FlyerTalk Forums - View Single Post - Dollar Rental Car FPO (fuel prepaid option) refund?
Old Nov 17, 2017 | 1:29 pm
  #5  
jackal
FlyerTalk Evangelist
1M
60 Nights
50 Countries Visited
20 Years on Site
 
Join Date: Mar 2004
Location: SGF
Programs: AS, AA, UA, AGR S+, Choice Platinum
Posts: 23,314
Originally Posted by AutoSlash
While they may be willing to remove the charge if you provide a gas receipt, what the agent at LAX and the phone rep told you directly contradicts what it says on their own website:

The agent was being dishonest. She did not "have to put FPO on the rental contract". This is a shady practice, and one we have seen at locations outside the U.S. (it happened to me at Hertz in Paris) and/or at the discount brands, but to hear that it is happening at a major brand at a large airport location in the U.S. is disconcerting. I would email Dollar customer support to complain.

FPO is an option. It should never be forced on the customer. If the agent insists that they put it on the contract, I would ask to speak with a manager and escalate the issue.
While an exact reading of the rules as printed does indicate that, the largest rental car sales training consultant firm in the industry promotes this sales tactic, and locations that use it should generally honor the verbal promise.

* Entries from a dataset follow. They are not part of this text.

(** * AI code review assistant: the analysis adapters

    A shallow embedding of the four backend adapters of the repository
    ([analyzer_cpp.py], [analyzer_java.py], [analyzer_js.py],
    [analyzer_py.py]) and the properties their specification states.

    Modelling conventions.
    - A Python [str] is a [string] of 8-bit code points (the Latin-1 part of
      Unicode); the character classes below list the Latin-1 members of
      Python's Unicode classes.
    - A Python [float] is the rational number ([Q]) that it stands for; the
      constants of the code (1.0, 5.0, 50.0, 75.0, 100.0, ...) are the same
      numbers in both readings.  Where the Python and JavaScript adapters
      compute with numbers that came from a tool's answer, a result is
      rounded to the nearest float ([nearest64]) as Python does, and an
      integer too large for a float raises [OverflowError].  The infinities
      and NaN are no values of the model: the decoders are taken to give
      finite numbers, and a float sum or product beyond the largest float,
      [inf] in Python, stays the rounded rational.  The text heuristics of
      the C-family and Java adapters and the maintainability index of the
      JavaScript adapter are kept over the rationals: the statements about
      them (bounds enforced by a clamp, values on given texts, sums of
      small integers) hold with and without rounding for texts and lists
      of any feasible size.
    - A Python object whose type is only known at run time (decoded JSON or
      YAML, an issue dictionary) is a [pyval]; a dictionary is an association
      list in insertion order.
    - A call that can raise returns a [res]: [Ok v] or [Raise e].
    - Everything outside the repository is an input: the outcome of each
      [subprocess.run] call and the decoders [json.loads], [yaml.safe_load],
      [ET.fromstring] and [float(str)] are fields of an environment record.
      Creating, writing and deleting scratch files is assumed to succeed and
      leaves no trace in the results. *)

From Stdlib Require Import String Ascii List ZArith QArith Bool Lia Arith.
From Stdlib Require Import DecimalString.
Import ListNotations.
(** ** The name callback for any target *)

(** X1: for a target without embedded NUL, the callback stops the parse
    exactly on a complete-name field whose bytes are a prefix of the
    NUL-terminated target or begin with it; fields of any other type never
    stop it. *)
Theorem device_name_found_stops_iff (name : list byte) (d : bt_data) :
  x00 ∉ name ->
  device_name_found d (name ++ [x00]) = Some false <->
  type d = BT_DATA_NAME_COMPLETE /\
  (data d `prefix_of` (name ++ [x00]) \/ (name ++ [x00]) `prefix_of` data d).
Proof.
  intros Hnul. unfold device_name_found, data_len.
  rewrite <- (strncmp_zero_iff name (data d) Hnul).
  destruct (Z.eqb_spec (type d) BT_DATA_NAME_COMPLETE) as [Ht|Ht].
  - destruct (strncmp _ _ _) as [r|].
    + destruct (Z.eqb_spec r 0) as [->|Hr]; split; try done.
      intros [_ [= ?]]. done.
    + split; [done|]. intros [_ [=]].
  - split; [done|]. intros [? _]. done.
Qed.

Lemma device_name_found_stops_iff_witness :
  device_name_found (name_field "DX") (c_string "DXC") = Some false <->
  type (name_field "DX") = BT_DATA_NAME_COMPLETE /\
  (data (name_field "DX") `prefix_of` c_string "DXC" \/
   c_string "DXC" `prefix_of` data (name_field "DX")).
Proof.
  apply (device_name_found_stops_iff (list_byte_of_string "DXC")
           (name_field "DX")).
  exact desired_name_no_nul.
Defined.

Lemma prefix_of_terminated (name s2 : list byte) :
  x00 ∉ s2 ->
  s2 `prefix_of` (name ++ [x00]) \/ (name ++ [x00]) `prefix_of` s2 <->
  s2 `prefix_of` name.
Proof.
  intros Hs2. split.
  - intros [[k Hk]|[k Hk]].
    + destruct (decide (k = [])) as [->|Hne].
      * exfalso. apply Hs2. rewrite app_nil_r in Hk. subst s2.
        apply elem_of_app. right. by apply list_elem_of_singleton.
      * destruct (exists_last Hne) as (k' & z & ->).
        rewrite app_assoc in Hk. apply app_inj_tail in Hk as [-> _].
        by exists k'.
    + exfalso. apply Hs2. subst s2. rewrite elem_of_app. left.
      apply elem_of_app. right. by apply list_elem_of_singleton.
  - intros [k ->]. left. exists (k ++ [x00]). by rewrite app_assoc.
Qed.

(** X2: when neither the target nor the advertised name contains a NUL,
    a complete-name field is taken for the target exactly when its bytes
    are a prefix of the target: every shorter spelling, the empty name
    included, passes, and nothing longer does. *)
Theorem nul_free_name_stops_iff_prefix (name : list byte) (d : bt_data) :
  x00 ∉ name -> x00 ∉ data d -> type d = BT_DATA_NAME_COMPLETE ->
  device_name_found d (name ++ [x00]) = Some false <->
  data d `prefix_of` name.
Proof.
  intros Hname Hdata Hty.
  rewrite <- (prefix_of_terminated name (data d) Hdata).
  unfold device_name_found, data_len.
  rewrite <- (strncmp_zero_iff name (data d) Hname).
  apply Z.eqb_eq in Hty. rewrite Hty.
  destruct (strncmp _ _ _) as [r|]; [|done].
  destruct (Z.eqb_spec r 0) as [->|Hr]; split; try done.
  intros [= ?]. done.
Qed.

Lemma name_DXCX_no_nul : x00 ∉ data (name_field "DXCX").
Proof.
  change (data (name_field "DXCX")) with [x44; x58; x43; x58].
  rewrite !not_elem_of_cons. repeat split; try done. apply not_elem_of_nil.
Qed.

Lemma nul_free_name_stops_iff_prefix_witness :
  device_name_found (name_field "DXCX") (c_string "DXC") = Some false <->
  data (name_field "DXCX") `prefix_of` list_byte_of_string "DXC".
Proof.
  apply (nul_free_name_stops_iff_prefix (list_byte_of_string "DXC")
           (name_field "DXCX")).
  - exact desired_name_no_nul.
  - exact name_DXCX_no_nul.
  - reflexivity.
Defined.

(** X3: whatever the field and whatever the NUL-terminated target, the
    callback's [strncmp] reads inside both buffers: the callback never
    faults. *)
Theorem device_name_found_in_bounds (name : list byte) (d : bt_data) :
  is_Some (device_name_found d (name ++ [x00])).
Proof.
  unfold device_name_found, data_len.
  destruct (type d =? BT_DATA_NAME_COMPLETE); [|eauto].
  destruct (strncmp_defined name (data d)) as [r ->].
  destruct (r =? 0); eauto.
Qed.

However, the verbiage is slightly confusing. The intent of the option is that if you bring the car back 100% full and with a receipt to show it, the office will remove the FPO. However, if you use any amount of fuel at all, even only half a gallon, and do not present a receipt at return, then the full FPO will remain on the contract, and you'll be paying for a full tank, not a prorated amount. There is no partial refund for unused fuel; it's an all-or-nothing option: either bring the car back full or pay FPO for the full tank.

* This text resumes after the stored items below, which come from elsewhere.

(** * Saliency-map generation of the brain-tumour classifier (app.py)

    A shallow embedding of [generate_saliency_map] and of the part of
    [display_tab_content] that calls it.

    Conventions of the embedding:
    - a 2-D numpy array is a list of rows ([grid]); its [shape] is
      (rows, columns), as numpy reports it;
    - floating-point values are idealised as exact rationals ([Qc]); a
      zero denominator is a fault, so that the guard before the min-max
      normalisation is visible in the model;
    - [np.uint8] values are bytes; the cast from a float truncates
      towards zero and wraps modulo 256;
    - TensorFlow, OpenCV, PIL and the operating system are external: the
      functions taken from them are the fields of [Libs] and [Host]. *)

From Stdlib Require Import ZArith QArith Qcanon Qround Lia Lqa.
From Stdlib Require Import Ascii.
From Stdlib Require Strings.Byte.
From stdpp Require Import gmap strings list numbers sorting pretty.

Set Default Proof Using "Type".
Local Open Scope Z_scope.

(** ** Exceptions and results *)

Inductive exn : Type :=
  | ValueError          (* numpy: reduction of an empty array, shapes that do not broadcast *)
  | ZeroDivisionError   (* a division whose denominator is zero *)
  | OSError             (* open(path, "wb") or write failed *)
  | cv2_error.          (* OpenCV raised, e.g. no writer for the extension *)

Inductive result (A : Type) : Type :=
  | Ok (a : A)
  | Raise (e : exn).
Arguments Ok {A} a.
Arguments Raise {A} e.

Global Instance result_ret : MRet result := fun _ a => Ok a.
Global Instance result_bind : MBind result := fun _ _ k m =>
  match m with
  | Ok a => k a
  | Raise e => Raise e
  end.
Global Instance result_fmap : FMap result := fun _ _ f m =>
  match m with
  | Ok a => Ok (f a)
  | Raise e => Raise e
  end.

Global Instance exn_eq_dec : EqDecision exn.
Proof. solve_decision. Defined.
Global Instance result_eq_dec {A} `{EqDecision A} : EqDecision (result A).
Proof. solve_decision. Defined.

Fixpoint mapM_result {A B} (f : A -> result B) (l : list A) : result (list B) :=
  match l with
  | [] => Ok []
  | a :: l' => b ← f a; bs ← mapM_result f l'; Ok (b :: bs)
  end.

(** ** Arrays *)

Abbreviation grid A := (list (list A)).

(** [a.shape] of a 2-D array: (rows, columns). *)
Definition shape {A} (g : grid A) : nat * nat :=
  (length g, length (default [] (head g))).

(** Every row has [w] entries and there are [h] rows. *)
Definition has_shape {A} (h w : nat) (g : grid A) : Prop :=
  length g = h /\ Forall (fun row => length row = w) g.

Global Instance has_shape_dec {A} (h w : nat) (g : grid A) :
  Decision (has_shape h w g).
Proof. unfold has_shape. apply _. Defined.

(** [a[y, x]]. *)
Definition at2 {A} (g : grid A) (y x : nat) : option A :=
  row ← g !! y; row !! x.

(** ** The circular mask (lines 83-87)

<<
    center = (gradients.shape[0] // 2, gradients.shape[1] // 2)
    radius = min(center[0], center[1]) - 10
    y, x = np.ogrid[:gradients.shape[0], :gradients.shape[1]]
    mask = (x - center[0])**2 + (y - center[1])**2 <= radius**2
>>
    [y] runs over the row indices and [x] over the column indices. *)

Definition center (shp : nat * nat) : Z * Z :=
  (Z.of_nat shp.1 / 2, Z.of_nat shp.2 / 2).

Definition radius (c : Z * Z) : Z := Z.min c.1 c.2 - 10.

Definition mask_at (shp : nat * nat) (y x : nat) : bool :=
  let c := center shp in
  (Z.of_nat x - c.1) ^ 2 + (Z.of_nat y - c.2) ^ 2 <=? radius c ^ 2.

Definition circular_mask (shp : nat * nat) : grid bool :=
  map (fun y => map (fun x => mask_at shp y x) (seq 0 shp.2)) (seq 0 shp.1).

(** The mask the specification describes: a disc whose centre is the
    centre of the map, so the column index is compared with the column
    centre and the row index with the row centre. *)
Definition centered_mask_at (shp : nat * nat) (y x : nat) : bool :=
  let c := center shp in
  (Z.of_nat x - c.2) ^ 2 + (Z.of_nat y - c.1) ^ 2 <=? radius c ^ 2.

Definition centered_mask (shp : nat * nat) : grid bool :=
  map (fun y => map (fun x => centered_mask_at shp y x) (seq 0 shp.2))
      (seq 0 shp.1).

(** The centre pixel of a map: row [rows // 2], column [cols // 2]. *)
Definition center_pixel (shp : nat * nat) : nat * nat :=
  (shp.1 / 2, shp.2 / 2)%nat.

(** ** Numbers *)

Definition Qc_of_Z (z : Z) : Qc := Q2Qc (inject_Z z).

Definition Qc_max (a b : Qc) : Qc := if decide (a ≤ b)%Qc then b else a.
Definition Qc_min (a b : Qc) : Qc := if decide (a ≤ b)%Qc then a else b.
Definition Qc_abs (a : Qc) : Qc := if decide (0 ≤ a)%Qc then a else (- a)%Qc.

(** Rounding towards zero, the float-to-integer conversion of a C cast. *)
Definition Qc_trunc (q : Qc) : Z :=
  if decide (0 ≤ q)%Qc then Qfloor q else Qceiling q.

Abbreviation byte := Byte.byte.
Global Instance byte_eq_dec : EqDecision byte := Byte.byte_eq_dec.

Definition Z_of_byte (b : byte) : Z := Z.of_N (Byte.to_N b).
Definition byte_of_Z (z : Z) : byte :=
  default Byte.x00 (Byte.of_N (Z.to_N (z mod 256))).
Definition Qc_of_byte (b : byte) : Qc := Qc_of_Z (Z_of_byte b).

(** [np.uint8(v)] and [a.astype(np.uint8)] on one float. *)
Definition np_uint8 (q : Qc) : byte := byte_of_Z (Qc_trunc q).

(** [np.clip(v, lo, hi)], which the specification applies before the cast. *)
Definition np_clip (v lo hi : Qc) : Qc := Qc_min (Qc_max v lo) hi.

(** [a / b] on floats. *)
Definition np_true_divide (a b : Qc) : result Qc :=
  if decide (b = 0%Qc) then Raise ZeroDivisionError else Ok (a / b)%Qc.

(** [a.max()] and [a.min()]: numpy raises ValueError on an empty array. *)
Definition np_max (l : list Qc) : result Qc :=
  match l with
  | [] => Raise ValueError
  | v :: l' => Ok (foldr Qc_max v l')
  end.

Definition np_min (l : list Qc) : result Qc :=
  match l with
  | [] => Raise ValueError
  | v :: l' => Ok (foldr Qc_min v l')
  end.

(** ** Pixels *)

(** Three [uint8] channels, and three float channels. *)
Abbreviation px8 := (byte * byte * byte)%type.
Abbreviation pxf := (Qc * Qc * Qc)%type.

Definition px_map {A B} (f : A -> B) (p : A * A * A) : B * B * B :=
  (f p.1.1, f p.1.2, f p.2).

Definition px_zip {A B C} (f : A -> B -> C) (p : A * A * A) (q : B * B * B)
  : C * C * C :=
  (f p.1.1 q.1.1, f p.1.2 q.1.2, f p.2 q.2).

(** [cv2.cvtColor(_, COLOR_BGR2RGB)] and [COLOR_RGB2BGR]: the first and
    the third channel change places. *)
Definition swap_rb {A} (p : A * A * A) : A * A * A := (p.2, p.1.2, p.1.1).
Definition cvtColor_BGR2RGB (a : grid px8) : grid px8 := map (map swap_rb) a.
Definition cvtColor_RGB2BGR (a : grid px8) : grid px8 := map (map swap_rb) a.

(** The three channels of a float pixel lie between 0 and 255. *)
Definition px_in_range (p : pxf) : Prop :=
  ((0 <= p.1.1)%Qc /\ (p.1.1 <= Qc_of_Z 255)%Qc) /\
  ((0 <= p.1.2)%Qc /\ (p.1.2 <= Qc_of_Z 255)%Qc) /\
  ((0 <= p.2)%Qc /\ (p.2 <= Qc_of_Z 255)%Qc).

(** [image.img_to_array(img)]: the 8-bit channels as floats. *)
Definition img_to_array (img : grid px8) : grid pxf :=
  map (map (px_map Qc_of_byte)) img.

(** ** Masked selection and assignment *)

(** [gradients * mask]: a boolean counts as 0 or 1. *)
Definition apply_mask (g : grid Qc) (m : grid bool) : grid Qc :=
  zip_with (zip_with (fun v (b : bool) => if b then v else 0%Qc)) g m.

I don't know whether this is now an official corporate policy, but if an agent verbalizes this to you, I would safely assume you could get it removed at the return, but if you want to be sure, have the agent make a note on your receipt to that effect. If you absolutely insist it be removed before leaving the counter, though, they should eventually comply (perhaps informing them that you will be in a hurry when you return and do not want to have to wait in line to remove it). The sales consultant firm that pushes this tactic generally does so in a relatively low-pressure, customer-friendly way (as a "you don't have to think about it now, we'll let you decide later" kind of thing), but since Hertz corporate has moved away from using that particular sales training firm, it doesn't surprise me that management has twisted the tactic away from its original intent and into a more pushy form.